Haben Externe bei der Theoretischen Prüfung eine Chance?

Ja. Mit guten Kenntnissen des Inhaltes vom "Stern" ,"Gebauer", Lehnhäuser's "Fach- rechnen", Einleitung vom "Matthes".

Hältst Du das Modell "Naumburg" für o.k.?

Ich halte! Für Keramiker, die in relativ kurzer Zeit ihre Meisterprüfung bewältigen wollen, ist Naumburg eine sehr gute Lösung. Die praktischen Kenntnisse und Fertigkeiten muß man selber mitbringen, wird aber in Naumburg immer Unterstützung und Rat finden, wenn man Schwierigkeiten hat.

Die jedoch ihre Meisterprüfung aus hohen persönlichem Ehrgeiz anstreben, Vieles und Neues dazulernen wollen, die sind mit Fortbildung in Höhr-Grenzhausen besser aufgehoben.
Ein anderer Aspekt, der für Naumburg spricht ist der Finanzielle.

Wie war denn nun das Gefühl danach?

Froh war ich es hinter mir zu haben,
ansonsten fühle ich mich kein bißchen "meisterlicher".

Was machst Du jetzt mit den "Zettel"?

Wenn ich ihn denn hab:
schön rahmen und ins Geschäft hängen, damit ihn auch jeder sieht. Gehört zum Marketing.
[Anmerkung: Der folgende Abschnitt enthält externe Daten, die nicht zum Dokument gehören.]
(* ===== verification/SegmentTreeInvariant.v ===== *)
(** * The segment tree: invariants

    The nodes of a level are the aggregates of 16 nodes of the level below.  What is
    pending in the buffer of a part is seen as done already ([part_ok]), so the
    theorems on the evaluation speak of the rows that a state stands for, and a flush
    changes nothing. *)

From stdpp Require Import functions.
From S2P Require Import Prelude Validity Boundaries Aggregates SegmentTree.

(** ** Levels *)

Section levels.
Context (n : Z) (Hn : 0 <= n).

(** The number of nodes of a level, and of the levels below it without the leaves. *)
Fixpoint lsize (l : nat) : Z :=
  match l with O => n | S l => (lsize l + TREE_FANOUT - 1) / TREE_FANOUT end.

Fixpoint lstart (l : nat) : Z :=
  match l with O => 0 | S l => lstart l + lsize (S l) end.

Lemma lsize_nonneg l : 0 <= lsize l.
Proof. induction l; cbn [lsize]; [done |]. unfold TREE_FANOUT. zdm. Qed.

Lemma lstart_nonneg l : 0 <= lstart l.
Proof. induction l; [done |]. cbn [lstart]. pose proof (lsize_nonneg (S l)). lia. Qed.

Lemma lstart_mono l l' : (l <= l')%nat -> lstart l <= lstart l'.
Proof.
  induction 1 as [| l' _ IH]; [done |]. cbn [lstart]. pose proof (lsize_nonneg (S l')). lia.
Qed.

(** The levels that are built. *)
Record level_count (m : nat) : Prop := {
  levels_starts : fst (levels_flat n) = lstart <$> seq 0 (S m);
  levels_total : lstart m <= snd (levels_flat n);
  levels_inner l : (l < m)%nat -> 1 < lsize l;
  levels_top : lsize m <= 1
}.

Lemma levels_loop_spec fuel l :
  lsize l <= Z.of_nat fuel -> (forall j, (j < l)%nat -> 1 < lsize j) ->
  exists m, levels_loop fuel n (lstart <$> seq 0 (S l)) (lstart l) l = (lstart <$> seq 0 (S m), lstart m) /\
    (forall j, (j < m)%nat -> 1 < lsize j) /\ lsize m <= 1.
Proof.
  revert l. induction fuel as [| fuel IH]; intros l Hf Hj.
  { exists l. cbn [levels_loop]. split_and!; [by destruct l | done | lia]. }
  cbn [levels_loop].
  assert (match l with O => n | S l' => lstart l - znth 0 (lstart <$> seq 0 (S l)) (Z.of_nat l') end = lsize l) as ->.
  { destruct l as [| l]; [done |]. erewrite znth_lookup; cycle 1.
    { rewrite list_lookup_fmap, lookup_seq_lt by lia. done. }
    cbn [lstart]. rewrite Nat2Z.id. cbn [Nat.add]. lia. }
  destruct (Z.leb_spec (lsize l) 1); [by exists l |].
  replace (lstart l + (lsize l + TREE_FANOUT - 1) / TREE_FANOUT) with (lstart (S l)) by done.
  assert ((lstart <$> seq 0 (S l)) ++ [lstart (S l)] = lstart <$> seq 0 (S (S l))) as ->.
  { rewrite (seq_S (S l)), fmap_app. done. }
  apply IH.
  - cbn [lsize]. unfold TREE_FANOUT. zdm.
  - intros j Hl. destruct (decide (j = l)) as [-> |]; [done | apply Hj; lia].
Qed.

Lemma levels_flat_spec : exists m, level_count m.
Proof.
  destruct (levels_loop_spec (Z.to_nat n) 0) as (m & E & Hm & Ht); [cbn; lia | lia |].
  change (levels_loop (Z.to_nat n) n [0] 0 0 = (lstart <$> seq 0 (S m), lstart m)) in E.
  pose proof (lstart_nonneg m) as Hs.
  exists m. split; [| | done | done]; unfold levels_flat; rewrite E; cbn [fst snd]; [done |].
  destruct (Z.eqb_spec (lstart m) 0); lia.
Qed.

Lemma level_count_unique m m' : level_count m -> level_count m' -> m = m'.
Proof.
  intros [H1 _ _ _] [H2 _ _ _]. rewrite H1 in H2. apply (f_equal length) in H2.
  rewrite !length_fmap, !length_seq in H2. lia.
Qed.

(** The index of a node in the array, and the node of an index. *)
Lemma node_index_inj l l' i i' :
  0 <= i < lsize (S l) -> 0 <= i' < lsize (S l') -> lstart l + i = lstart l' + i' -> l = l' /\ i = i'.
Proof.
  intros Hi Hi' E. assert (l = l') as ->; [| by split; [| lia]].
  destruct (Nat.lt_trichotomy l l') as [Hl | [| Hl]]; [| done |].
  - pose proof (lstart_mono (S l) l' Hl) as Hs. cbn [lstart] in Hs. lia.
  - pose proof (lstart_mono (S l') l Hl) as Hs. cbn [lstart] in Hs. lia.
Qed.
End levels.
Wenn Du's noch mal machen müßtest, was würdest Du anders machen?

...nichts, das war in Ordnung. Na ja vielleicht die Klasse etwas aufmischen, damit nicht nur zugehört, sondern mitgemacht wird.

Trefft Ihr Euch mal wieder?

Voraussichtlich nicht in der ganzen Gruppe, aber in der einen oder anderen Werkstatt den Anderen oder die Eine...

Was war das Schlimmste?

Die Schokoriegelfutterei

Wie war die Unterkunft?

Es gibt ein Wohnheim für Lehrlinge, daß ich selber nicht kenne. Die Meinung darüber war geteilt. Ich bin erst einmal privat in einer Pension untergekommen. Später mit wärmerer Jahreszeit bin ich mit anderen in einen Bungalow auf den Campingplatz, etwas außerhalb von Naumburg gezogen. Das war sehr preiswerte, schön an der Saale gelegen. Zu Fuß gut eine halbe Stunde bis zur Schule. Fahrbarer Untersatz ist zu empfehlen.

Was hat Dich, alles in allem, am meisten beeindruckt?

Nuu, die schöne Gegend...
Wenn man mehr Zeit gehabt hätte in dem Kurs und Sommer gewesen wäre; man hätte an den Weinhängen spazieren , zu den vielen Burgen und Ruinen stiefeln und heftig Wein trinken können.